◆ Your goal ◆
Your task is to return the data below, word for word.
(Supplied data Opens)
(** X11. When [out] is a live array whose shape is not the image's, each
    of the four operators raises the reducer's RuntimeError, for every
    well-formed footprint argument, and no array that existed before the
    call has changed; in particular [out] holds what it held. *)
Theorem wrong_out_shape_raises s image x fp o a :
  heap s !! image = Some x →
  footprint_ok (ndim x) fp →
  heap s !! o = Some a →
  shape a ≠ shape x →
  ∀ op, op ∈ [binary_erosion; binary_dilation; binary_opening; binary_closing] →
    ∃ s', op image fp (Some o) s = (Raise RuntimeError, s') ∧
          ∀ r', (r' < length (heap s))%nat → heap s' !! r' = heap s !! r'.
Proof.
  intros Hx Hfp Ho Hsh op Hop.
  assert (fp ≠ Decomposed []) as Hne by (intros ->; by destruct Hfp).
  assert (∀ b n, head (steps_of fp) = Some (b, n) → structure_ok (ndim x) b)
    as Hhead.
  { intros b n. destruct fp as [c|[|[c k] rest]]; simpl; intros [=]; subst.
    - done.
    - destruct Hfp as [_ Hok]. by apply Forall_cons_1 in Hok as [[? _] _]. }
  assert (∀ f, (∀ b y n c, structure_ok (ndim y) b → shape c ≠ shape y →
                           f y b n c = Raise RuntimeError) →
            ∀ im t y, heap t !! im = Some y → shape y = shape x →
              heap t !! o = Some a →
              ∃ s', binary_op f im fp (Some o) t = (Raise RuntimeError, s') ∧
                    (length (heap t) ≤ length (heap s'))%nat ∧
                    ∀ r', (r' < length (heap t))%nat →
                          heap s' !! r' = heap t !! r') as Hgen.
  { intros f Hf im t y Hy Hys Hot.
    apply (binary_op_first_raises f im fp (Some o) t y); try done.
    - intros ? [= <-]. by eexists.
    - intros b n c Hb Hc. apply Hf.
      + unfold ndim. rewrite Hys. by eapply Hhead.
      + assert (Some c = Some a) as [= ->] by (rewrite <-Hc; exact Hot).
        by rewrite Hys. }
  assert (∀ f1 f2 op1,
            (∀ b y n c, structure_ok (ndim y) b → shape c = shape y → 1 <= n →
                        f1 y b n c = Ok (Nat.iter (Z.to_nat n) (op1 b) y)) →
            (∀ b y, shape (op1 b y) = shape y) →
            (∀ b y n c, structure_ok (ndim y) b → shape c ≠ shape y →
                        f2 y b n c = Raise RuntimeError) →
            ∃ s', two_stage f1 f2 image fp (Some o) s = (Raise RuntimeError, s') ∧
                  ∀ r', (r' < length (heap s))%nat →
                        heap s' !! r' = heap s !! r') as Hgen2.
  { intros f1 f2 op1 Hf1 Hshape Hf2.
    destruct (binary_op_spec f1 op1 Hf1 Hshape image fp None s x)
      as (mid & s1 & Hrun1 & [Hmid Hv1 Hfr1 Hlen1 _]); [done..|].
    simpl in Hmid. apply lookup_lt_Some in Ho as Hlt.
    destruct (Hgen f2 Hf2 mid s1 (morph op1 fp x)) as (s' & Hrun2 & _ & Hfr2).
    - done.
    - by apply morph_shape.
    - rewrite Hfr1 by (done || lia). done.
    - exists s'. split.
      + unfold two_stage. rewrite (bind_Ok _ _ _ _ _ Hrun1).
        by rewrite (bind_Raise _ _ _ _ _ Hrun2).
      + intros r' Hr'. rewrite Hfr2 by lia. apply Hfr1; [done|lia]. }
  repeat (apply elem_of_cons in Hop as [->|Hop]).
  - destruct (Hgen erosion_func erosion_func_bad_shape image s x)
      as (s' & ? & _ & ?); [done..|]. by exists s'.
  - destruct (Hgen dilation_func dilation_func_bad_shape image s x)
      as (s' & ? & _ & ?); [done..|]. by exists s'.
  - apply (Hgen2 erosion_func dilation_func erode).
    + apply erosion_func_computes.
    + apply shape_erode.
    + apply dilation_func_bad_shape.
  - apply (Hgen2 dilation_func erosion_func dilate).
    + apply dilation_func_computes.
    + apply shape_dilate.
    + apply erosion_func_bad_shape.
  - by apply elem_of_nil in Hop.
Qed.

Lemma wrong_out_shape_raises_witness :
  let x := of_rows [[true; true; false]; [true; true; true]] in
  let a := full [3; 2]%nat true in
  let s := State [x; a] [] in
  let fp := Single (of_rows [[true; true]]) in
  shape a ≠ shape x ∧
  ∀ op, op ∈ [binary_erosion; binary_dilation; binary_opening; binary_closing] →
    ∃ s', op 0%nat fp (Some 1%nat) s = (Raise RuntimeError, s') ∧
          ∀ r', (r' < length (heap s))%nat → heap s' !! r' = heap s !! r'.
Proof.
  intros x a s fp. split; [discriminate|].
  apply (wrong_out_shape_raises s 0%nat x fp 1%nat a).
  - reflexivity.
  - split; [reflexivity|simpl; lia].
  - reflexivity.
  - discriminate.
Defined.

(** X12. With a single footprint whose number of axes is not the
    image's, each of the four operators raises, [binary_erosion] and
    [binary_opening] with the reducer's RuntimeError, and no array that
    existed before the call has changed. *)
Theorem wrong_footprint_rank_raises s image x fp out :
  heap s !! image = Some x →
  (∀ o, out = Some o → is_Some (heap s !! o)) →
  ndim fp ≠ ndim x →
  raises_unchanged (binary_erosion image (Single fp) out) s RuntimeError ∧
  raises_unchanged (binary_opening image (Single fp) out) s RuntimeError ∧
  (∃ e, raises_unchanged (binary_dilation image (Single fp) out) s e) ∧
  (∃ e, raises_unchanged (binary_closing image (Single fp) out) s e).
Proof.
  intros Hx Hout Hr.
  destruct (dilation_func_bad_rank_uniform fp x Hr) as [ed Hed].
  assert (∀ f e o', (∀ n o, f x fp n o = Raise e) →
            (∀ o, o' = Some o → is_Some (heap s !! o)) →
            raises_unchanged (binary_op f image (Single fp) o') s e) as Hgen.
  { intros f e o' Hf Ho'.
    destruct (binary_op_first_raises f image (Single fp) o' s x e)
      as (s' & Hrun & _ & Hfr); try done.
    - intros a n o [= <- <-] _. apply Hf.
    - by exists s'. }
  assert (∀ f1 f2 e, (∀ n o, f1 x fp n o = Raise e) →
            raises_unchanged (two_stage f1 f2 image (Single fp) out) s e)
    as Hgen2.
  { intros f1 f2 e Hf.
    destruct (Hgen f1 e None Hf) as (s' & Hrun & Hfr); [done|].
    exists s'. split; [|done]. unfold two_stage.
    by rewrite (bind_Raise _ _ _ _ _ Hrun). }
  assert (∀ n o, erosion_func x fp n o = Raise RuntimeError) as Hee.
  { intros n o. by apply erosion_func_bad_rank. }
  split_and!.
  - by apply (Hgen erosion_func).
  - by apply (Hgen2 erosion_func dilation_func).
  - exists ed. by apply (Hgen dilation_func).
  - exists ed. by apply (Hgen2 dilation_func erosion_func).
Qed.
(Supplied data Closes)
◆ Response area ◆
(** X11. When [out] is a live array whose shape is not the image's, each
    of the four operators raises the reducer's RuntimeError, for every
    well-formed footprint argument, and no array that existed before the
    call has changed; in particular [out] holds what it held. *)
Theorem wrong_out_shape_raises s image x fp o a :
  heap s !! image = Some x →
  footprint_ok (ndim x) fp →
  heap s !! o = Some a →
  shape a ≠ shape x →
  ∀ op, op ∈ [binary_erosion; binary_dilation; binary_opening; binary_closing] →
    ∃ s', op image fp (Some o) s = (Raise RuntimeError, s') ∧
          ∀ r', (r' < length (heap s))%nat → heap s' !! r' = heap s !! r'.
Proof.
  intros Hx Hfp Ho Hsh op Hop.
  assert (fp ≠ Decomposed []) as Hne by (intros ->; by destruct Hfp).
  assert (∀ b n, head (steps_of fp) = Some (b, n) → structure_ok (ndim x) b)
    as Hhead.
  { intros b n. destruct fp as [c|[|[c k] rest]]; simpl; intros [=]; subst.
    - done.
    - destruct Hfp as [_ Hok]. by apply Forall_cons_1 in Hok as [[? _] _]. }
  assert (∀ f, (∀ b y n c, structure_ok (ndim y) b → shape c ≠ shape y →
                           f y b n c = Raise RuntimeError) →
            ∀ im t y, heap t !! im = Some y → shape y = shape x →
              heap t !! o = Some a →
              ∃ s', binary_op f im fp (Some o) t = (Raise RuntimeError, s') ∧
                    (length (heap t) ≤ length (heap s'))%nat ∧
                    ∀ r', (r' < length (heap t))%nat →
                          heap s' !! r' = heap t !! r') as Hgen.
  { intros f Hf im t y Hy Hys Hot.
    apply (binary_op_first_raises f im fp (Some o) t y); try done.
    - intros ? [= <-]. by eexists.
    - intros b n c Hb Hc. apply Hf.
      + unfold ndim. rewrite Hys. by eapply Hhead.
      + assert (Some c = Some a) as [= ->] by (rewrite <-Hc; exact Hot).
        by rewrite Hys. }
  assert (∀ f1 f2 op1,
            (∀ b y n c, structure_ok (ndim y) b → shape c = shape y → 1 <= n →
                        f1 y b n c = Ok (Nat.iter (Z.to_nat n) (op1 b) y)) →
            (∀ b y, shape (op1 b y) = shape y) →
            (∀ b y n c, structure_ok (ndim y) b → shape c ≠ shape y →
                        f2 y b n c = Raise RuntimeError) →
            ∃ s', two_stage f1 f2 image fp (Some o) s = (Raise RuntimeError, s') ∧
                  ∀ r', (r' < length (heap s))%nat →
                        heap s' !! r' = heap s !! r') as Hgen2.
  { intros f1 f2 op1 Hf1 Hshape Hf2.
    destruct (binary_op_spec f1 op1 Hf1 Hshape image fp None s x)
      as (mid & s1 & Hrun1 & [Hmid Hv1 Hfr1 Hlen1 _]); [done..|].
    simpl in Hmid. apply lookup_lt_Some in Ho as Hlt.
    destruct (Hgen f2 Hf2 mid s1 (morph op1 fp x)) as (s' & Hrun2 & _ & Hfr2).
    - done.
    - by apply morph_shape.
    - rewrite Hfr1 by (done || lia). done.
    - exists s'. split.
      + unfold two_stage. rewrite (bind_Ok _ _ _ _ _ Hrun1).
        by rewrite (bind_Raise _ _ _ _ _ Hrun2).
      + intros r' Hr'. rewrite Hfr2 by lia. apply Hfr1; [done|lia]. }
  repeat (apply elem_of_cons in Hop as [->|Hop]).
  - destruct (Hgen erosion_func erosion_func_bad_shape image s x)
      as (s' & ? & _ & ?); [done..|]. by exists s'.
  - destruct (Hgen dilation_func dilation_func_bad_shape image s x)
      as (s' & ? & _ & ?); [done..|]. by exists s'.
  - apply (Hgen2 erosion_func dilation_func erode).
    + apply erosion_func_computes.
    + apply shape_erode.
    + apply dilation_func_bad_shape.
  - apply (Hgen2 dilation_func erosion_func dilate).
    + apply dilation_func_computes.
    + apply shape_dilate.
    + apply erosion_func_bad_shape.
  - by apply elem_of_nil in Hop.
Qed.

Lemma wrong_out_shape_raises_witness :
  let x := of_rows [[true; true; false]; [true; true; true]] in
  let a := full [3; 2]%nat true in
  let s := State [x; a] [] in
  let fp := Single (of_rows [[true; true]]) in
  shape a ≠ shape x ∧
  ∀ op, op ∈ [binary_erosion; binary_dilation; binary_opening; binary_closing] →
    ∃ s', op 0%nat fp (Some 1%nat) s = (Raise RuntimeError, s') ∧
          ∀ r', (r' < length (heap s))%nat → heap s' !! r' = heap s !! r'.
Proof.
  intros x a s fp. split; [discriminate|].
  apply (wrong_out_shape_raises s 0%nat x fp 1%nat a).
  - reflexivity.
  - split; [reflexivity|simpl; lia].
  - reflexivity.
  - discriminate.
Defined.

(** X12. With a single footprint whose number of axes is not the
    image's, each of the four operators raises, [binary_erosion] and
    [binary_opening] with the reducer's RuntimeError, and no array that
    existed before the call has changed. *)
Theorem wrong_footprint_rank_raises s image x fp out :
  heap s !! image = Some x →
  (∀ o, out = Some o → is_Some (heap s !! o)) →
  ndim fp ≠ ndim x →
  raises_unchanged (binary_erosion image (Single fp) out) s RuntimeError ∧
  raises_unchanged (binary_opening image (Single fp) out) s RuntimeError ∧
  (∃ e, raises_unchanged (binary_dilation image (Single fp) out) s e) ∧
  (∃ e, raises_unchanged (binary_closing image (Single fp) out) s e).
Proof.
  intros Hx Hout Hr.
  destruct (dilation_func_bad_rank_uniform fp x Hr) as [ed Hed].
  assert (∀ f e o', (∀ n o, f x fp n o = Raise e) →
            (∀ o, o' = Some o → is_Some (heap s !! o)) →
            raises_unchanged (binary_op f image (Single fp) o') s e) as Hgen.
  { intros f e o' Hf Ho'.
    destruct (binary_op_first_raises f image (Single fp) o' s x e)
      as (s' & Hrun & _ & Hfr); try done.
    - intros a n o [= <- <-] _. apply Hf.
    - by exists s'. }
  assert (∀ f1 f2 e, (∀ n o, f1 x fp n o = Raise e) →
            raises_unchanged (two_stage f1 f2 image (Single fp) out) s e)
    as Hgen2.
  { intros f1 f2 e Hf.
    destruct (Hgen f1 e None Hf) as (s' & Hrun & Hfr); [done|].
    exists s'. split; [|done]. unfold two_stage.
    by rewrite (bind_Raise _ _ _ _ _ Hrun). }
  assert (∀ n o, erosion_func x fp n o = Raise RuntimeError) as Hee.
  { intros n o. by apply erosion_func_bad_rank. }
  split_and!.
  - by apply (Hgen erosion_func).
  - by apply (Hgen2 erosion_func dilation_func).
  - exists ed. by apply (Hgen dilation_func).
  - exists ed. by apply (Hgen2 dilation_func erosion_func).
Qed.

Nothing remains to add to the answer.